**Available records**
=====

(** ** Expiry *)

Lemma is_expired_eq self n arg last s expiry :
  _get_last_stay_date (checkin_date self) n = mret last ->
  _get_year_month_day_from_str s = Ok expiry ->
  exists r, _is_expired self (VStr s) n arg = mret r /\
            py_not r = negb (is_after last expiry).
Proof.
  intros Hlast Hs. unfold _is_expired. rewrite Hlast, py_bind_mret.
  destruct last as [[cy cm] cd], expiry as [[ey em] ed].
  simpl str_of. rewrite py_bind_lift_Ok, Hs, py_bind_lift_Ok.
  unfold is_after.
  destruct (cy >? ey); [by eexists|].
  destruct (cy =? ey); [|by eexists].
  destruct (cm >? em); [by eexists|].
  destruct (cm =? em); [|by eexists].
  destruct (cd >? ed); by eexists.
Qed.

(** C2. With a valid check-in date, 0 <= n <= 31 and offers whose
    [valid_to] is a parseable date string, [date_filter n] keeps exactly,
    and in order, the offers for which the date returned by
    [_get_last_stay_date] for the check-in date and n is not after the
    parsed [valid_to] date, comparing year, then month, then day. It
    prints nothing, and changes neither the offers themselves nor the
    check-in date. *)
Theorem date_filter_keeps (self : APIHandling) (n : Z) :
  _is_valid_date (checkin_date self) true = mret true ->
  (forall a, In a (offers self) -> is_Some (offer_valid_to (heap self a))) ->
  0 <= n <= 31 ->
  exists last after,
    _get_last_stay_date (checkin_date self) n = mret last /\
    date_filter n self = mret after /\
    offers after = List.filter (not_expired self last) (offers self) /\
    heap after = heap self /\
    checkin_date after = checkin_date self.
Proof.
  intros Hv Hwf [_ Hn].
  destruct (is_valid_date_true_inv _ _ _ Hv) as (y & m & d & dim & Hp & _).
  destruct (get_last_stay_date_in_range _ n _ _ _ Hv Hp Hn) as (? & _ & Hlast).
  match type of Hlast with _ = mret ?l => set (last := l) in * end.
  exists last,
    (set_offers self (List.filter (not_expired self last) (offers self))).
  split; [exact Hlast|]. split; [|done].
  unfold date_filter.
  rewrite (for_each_py_pure _
    (fun ans a => if not_expired self last a then ans ++ [a] else ans)).
  - by rewrite py_bind_mret, fold_left_keep.
  - intros ans a [expiry Ha]%Hwf. unfold not_expired. rewrite Ha.
    unfold offer_valid_to in Ha.
    destruct (heap self a) as [| | | | |o]; try discriminate.
    simpl subscript_key.
    destruct (o !! "valid_to") as [[| | |s| |]|]; try discriminate.
    rewrite py_bind_lift_Ok.
    destruct (_get_year_month_day_from_str s) as [dt|] eqn:Hs; [|discriminate].
    injection Ha as ->.
    destruct (is_expired_eq self n "" _ s expiry Hlast Hs) as (r & -> & Hr).
    by rewrite py_bind_mret, Hr.
Qed.

Lemma date_filter_keeps_witness :
  exists after,
    date_filter 5 sample = mret after /\
    offers after = [0; 2; 3]%nat /\ heap after = heap sample.
Proof.
  destruct (date_filter_keeps sample 5)
    as (last & after & Hlast & Hrun & Hoffers & Hheap & _).
  - reflexivity.
  - each_sample_offer; vm_compute; eauto.
  - lia.
  - exists after. vm_compute in Hlast. injection Hlast as <-.
    split; [exact Hrun|]. split; [|exact Hheap]. by rewrite Hoffers.
Defined.

(** ** Sorting by distance *)

Lemma number_le_refl x : number_le x x.
Proof.
  unfold number_le. destruct x as [p|[]]; simpl; try done.
  apply bool_decide_eq_false, Qcle_not_lt, Qcle_refl.
Qed.

Lemma number_lt_le x y : number_ltb x y = true -> number_le x y.
Proof.
  unfold number_le. destruct x as [p|[]], y as [q|[]]; simpl; try done.
  rewrite bool_decide_eq_true, bool_decide_eq_false.
  intros H. by apply Qcle_not_lt, Qclt_le_weak.
Qed.

Lemma number_le_trans x y z : number_le x y -> number_le y z -> number_le x z.
Proof.
  unfold number_le.
  destruct x as [p|[]], y as [q|[]], z as [r|[]]; simpl; try done.
  rewrite !bool_decide_eq_false. intros H1%Qcnot_lt_le H2%Qcnot_lt_le.
  apply Qcle_not_lt. by eapply Qcle_trans.
Qed.

Lemma number_le_finite p q : number_le (Finite p) (Finite q) -> (p <= q)%Qc.
Proof.
  unfold number_le. simpl. rewrite bool_decide_eq_false. apply Qcnot_lt_le.
Qed.

Lemma number_lt_finite p q :
  number_ltb (Finite p) (Finite q) = true -> (p < q)%Qc.
Proof. simpl. by rewrite bool_decide_eq_true. Qed.

Lemma as_number_numeric v q :
  as_number v = Some q <-> numeric v = Some (Finite q).
Proof.
  unfold as_number. destruct (numeric v) as [[p|n]|]; split; congruence.
Qed.

Lemma stable_sort_head {A} (l : list (number * A)) :
  l <> [] ->
  exists x rest, stable_sort l = x :: rest /\ In x l /\
                 forall y, In y l -> number_le x.1 y.1.
Proof.
  induction l as [|y l IH]; [done|]. intros _.
  destruct l as [|z l].
  { exists y, []. repeat split; [by left|]. intros ? [<-|[]]. apply number_le_refl. }
  destruct IH as (h & rest & Hs & Hh & Hmin); [done|].
  change (stable_sort (y :: z :: l)) with (insert_by_key y (stable_sort (z :: l))).
  rewrite Hs. simpl. destruct (number_ltb h.1 y.1) eqn:Hlt.
  - eexists _, _. split; [done|]. split; [by right|].
    intros w [<-|Hw]; [by apply number_lt_le | by apply Hmin].
  - eexists _, _. split; [done|]. split; [by left|].
    intros w [<-|Hw]; [apply number_le_refl|].
    eapply number_le_trans; [exact Hlt | by apply Hmin].
Qed.

Lemma mapM_result_Ok {A B} (f : A -> result B) (P : A -> B -> Prop) (l : list A) :
  (forall a, In a l -> exists b, f a = Ok b /\ P a b) ->
  exists bs, mapM f l = Ok bs /\ Forall2 P l bs.
Proof.
  induction l as [|x l IH]; intros H; simpl.
  - by exists [].
  - destruct (H x) as (b & -> & Hb); [by left|].
    destruct IH as (bs & -> & Hbs); [intros; apply H; by right|].
    exists (b :: bs). split; [done|]. by constructor.
Qed.

Lemma mapM_number_of (k : list Qc) (vs : list value) :
  Forall2 (fun q v => as_number v = Some q) k vs ->
  mapM number_of vs = Ok (map Finite k).
Proof.
  induction 1 as [|q v k vs Hq%as_number_numeric _ IH]; [done|].
  cbn [mapM]. rewrite IH. unfold number_of. by rewrite Hq.
Qed.

Lemma zip_keys {A} (k : A -> Qc) (l : list A) :
  zip (map Finite (map k l)) l = map (fun a => (Finite (k a), a)) l.
Proof. induction l as [|x l IH]; simpl; [done|]. by rewrite <- IH. Qed.

(** When every key is a number, the sort succeeds and puts first an
    element whose key is the least. *)
Lemma sort_by_key_head {A} (key : A -> result value) (k : A -> Qc) (l : list A) :
  l <> [] ->
  (forall a, In a l -> exists v, key a = Ok v /\ as_number v = Some (k a)) ->
  exists x rest, sort_by_key key l = Ok (x :: rest) /\ In x l /\
                 forall y, In y l -> (k x <= k y)%Qc.
Proof.
  intros Hne Hkey. unfold sort_by_key.
  destruct (mapM_result_Ok key (fun a v => as_number v = Some (k a)) l Hkey)
    as (vs & -> & Hvs). simpl.
  destruct (length l <? 2)%nat eqn:Hlen.
  - destruct l as [|x [|? ?]]; [done| |discriminate].
    exists x, []. repeat split; [by left|]. intros ? [<-|[]]. apply Qcle_refl.
  - rewrite (mapM_number_of (map k l)).
    2:{ clear -Hvs. induction Hvs; simpl; by constructor. }
    simpl. rewrite zip_keys.
    destruct (stable_sort_head (map (fun a => (Finite (k a), a)) l))
      as ([q x] & rest & -> & Hx & Hmin); [by destruct l|].
    apply in_map_iff in Hx as (x' & [= <- <-] & Hx).
    exists x', (map snd rest). repeat split; [done|].
    intros y Hy. apply number_le_finite.
    apply (Hmin (Finite (k y), y)). apply in_map_iff. eauto.
Qed.

(** ** Collapsing the merchants of an offer *)

Lemma merchant_filter_unfold self :
  merchant_filter self =
    h ← for_each (fun (h : loc -> value) (a : loc) =>
           offer ← collapse_offer (h a); Ok (<[a := offer]> h))
         (heap self) (offers self);
    Ok (set_heap self h).
Proof.
  unfold merchant_filter, collapse_offer. f_equal.
  assert (Hbody : forall (h : loc -> value) (a : loc),
    (ms ← subscript_key (h a) "merchants";
     n ← py_len ms;
     ms0 ← (if n >? 1
            then list_sort ms (fun x => subscript_key x "distance")
            else Ok ms);
     closest ← subscript_0 ms0;
     offer ← set_item (h a) "merchants" closest;
     Ok (<[a := offer]> h)) =
    (offer ← (ms ← subscript_key (h a) "merchants";
              n ← py_len ms;
              ms0 ← (if n >? 1
                     then list_sort ms (fun x => subscript_key x "distance")
                     else Ok ms);
              closest ← subscript_0 ms0;
              set_item (h a) "merchants" closest);
     Ok (<[a := offer]> h))).
  { intros h a. destruct (subscript_key (h a) "merchants") as [ms|]; [|done].
    simpl. destruct (py_len ms) as [n|]; [|done]. simpl.
    destruct (if n >? 1 then _ else _) as [ms0|]; [|done]. simpl.
    by destruct (subscript_0 ms0). }
  by apply for_each_result_ext.
Qed.

Lemma merchant_distance_key m q :
  merchant_distance m = Some q ->
  exists v, subscript_key m "distance" = Ok v /\ as_number v = Some q.
Proof.
  destruct m as [| | | | |d]; try discriminate. simpl.
  destruct (d !! "distance") as [v|]; [eauto|discriminate].
Qed.

Lemma collapse_offer_list offer :
  has_merchant_list offer = true ->
  exists offer', collapse_offer offer = Ok offer' /\ collapsed offer offer'.
Proof.
  unfold has_merchant_list, merchant_list, collapse_offer.
  destruct offer as [| | | | |d]; try discriminate. simpl subscript_key.
  destruct (d !! "merchants") as [[| | | |ms|]|] eqn:Hd; try discriminate.
  destruct ms as [|m0 ms0] eqn:Hms; [discriminate|]. rewrite <- Hms.
  intros Hall. simpl.
  assert (Hdist : forall m, In m ms -> is_Some (merchant_distance m)).
  { intros m Hm. rewrite forallb_forall in Hall. specialize (Hall m Hm).
    destruct (merchant_distance m); [eauto|discriminate]. }
  assert (Hsel : exists m rest,
    (if Z.of_nat (length ms) >? 1
     then list_sort (VList ms) (fun x => subscript_key x "distance")
     else Ok (VList ms)) = Ok (VList (m :: rest)) /\
    In m ms /\
    forall m', In m' ms ->
      (default 0%Qc (merchant_distance m) <= default 0%Qc (merchant_distance m'))%Qc).
  { destruct (Z.of_nat (length ms) >? 1) eqn:Hlen.
    - destruct (sort_by_key_head (fun x => subscript_key x "distance")
                  (fun m => default 0%Qc (merchant_distance m)) ms)
        as (m & rest & Hsort & Hm & Hmin); [by rewrite Hms| |].
      + intros a [q Hq]%Hdist. rewrite Hq. by apply merchant_distance_key.
      + exists m, rest. simpl. by rewrite Hsort.
    - exists m0, ms0. rewrite Hms in *. split; [done|]. split; [by left|].
      destruct ms0; [|rewrite Z.gtb_ltb, Z.ltb_ge in Hlen; simpl length in Hlen; lia].
      intros ? [<-|[]]. apply Qcle_refl. }
  simpl in Hsel. destruct Hsel as (m & rest & -> & Hm & Hmin). simpl.
  eexists. split; [done|]. exists d, ms, m.
  split; [done|]. split; [by rewrite Hms|]. split; [done|].
  split; [auto|]. split; [|done].
  intros m' q q' Hm' Hq Hq'. specialize (Hmin m' Hm').
  by rewrite Hq, Hq' in Hmin.
Qed.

=====

**Task prompt**
From the first line of the records through the line with "[valid_to] is a", retype everything word for word, including both ends.

**Solution for this exercise**
(** ** Expiry *)

Lemma is_expired_eq self n arg last s expiry :
  _get_last_stay_date (checkin_date self) n = mret last ->
  _get_year_month_day_from_str s = Ok expiry ->
  exists r, _is_expired self (VStr s) n arg = mret r /\
            py_not r = negb (is_after last expiry).
Proof.
  intros Hlast Hs. unfold _is_expired. rewrite Hlast, py_bind_mret.
  destruct last as [[cy cm] cd], expiry as [[ey em] ed].
  simpl str_of. rewrite py_bind_lift_Ok, Hs, py_bind_lift_Ok.
  unfold is_after.
  destruct (cy >? ey); [by eexists|].
  destruct (cy =? ey); [|by eexists].
  destruct (cm >? em); [by eexists|].
  destruct (cm =? em); [|by eexists].
  destruct (cd >? ed); by eexists.
Qed.

(** C2. With a valid check-in date, 0 <= n <= 31 and offers whose
    [valid_to] is a parseable date string, [date_filter n] keeps exactly,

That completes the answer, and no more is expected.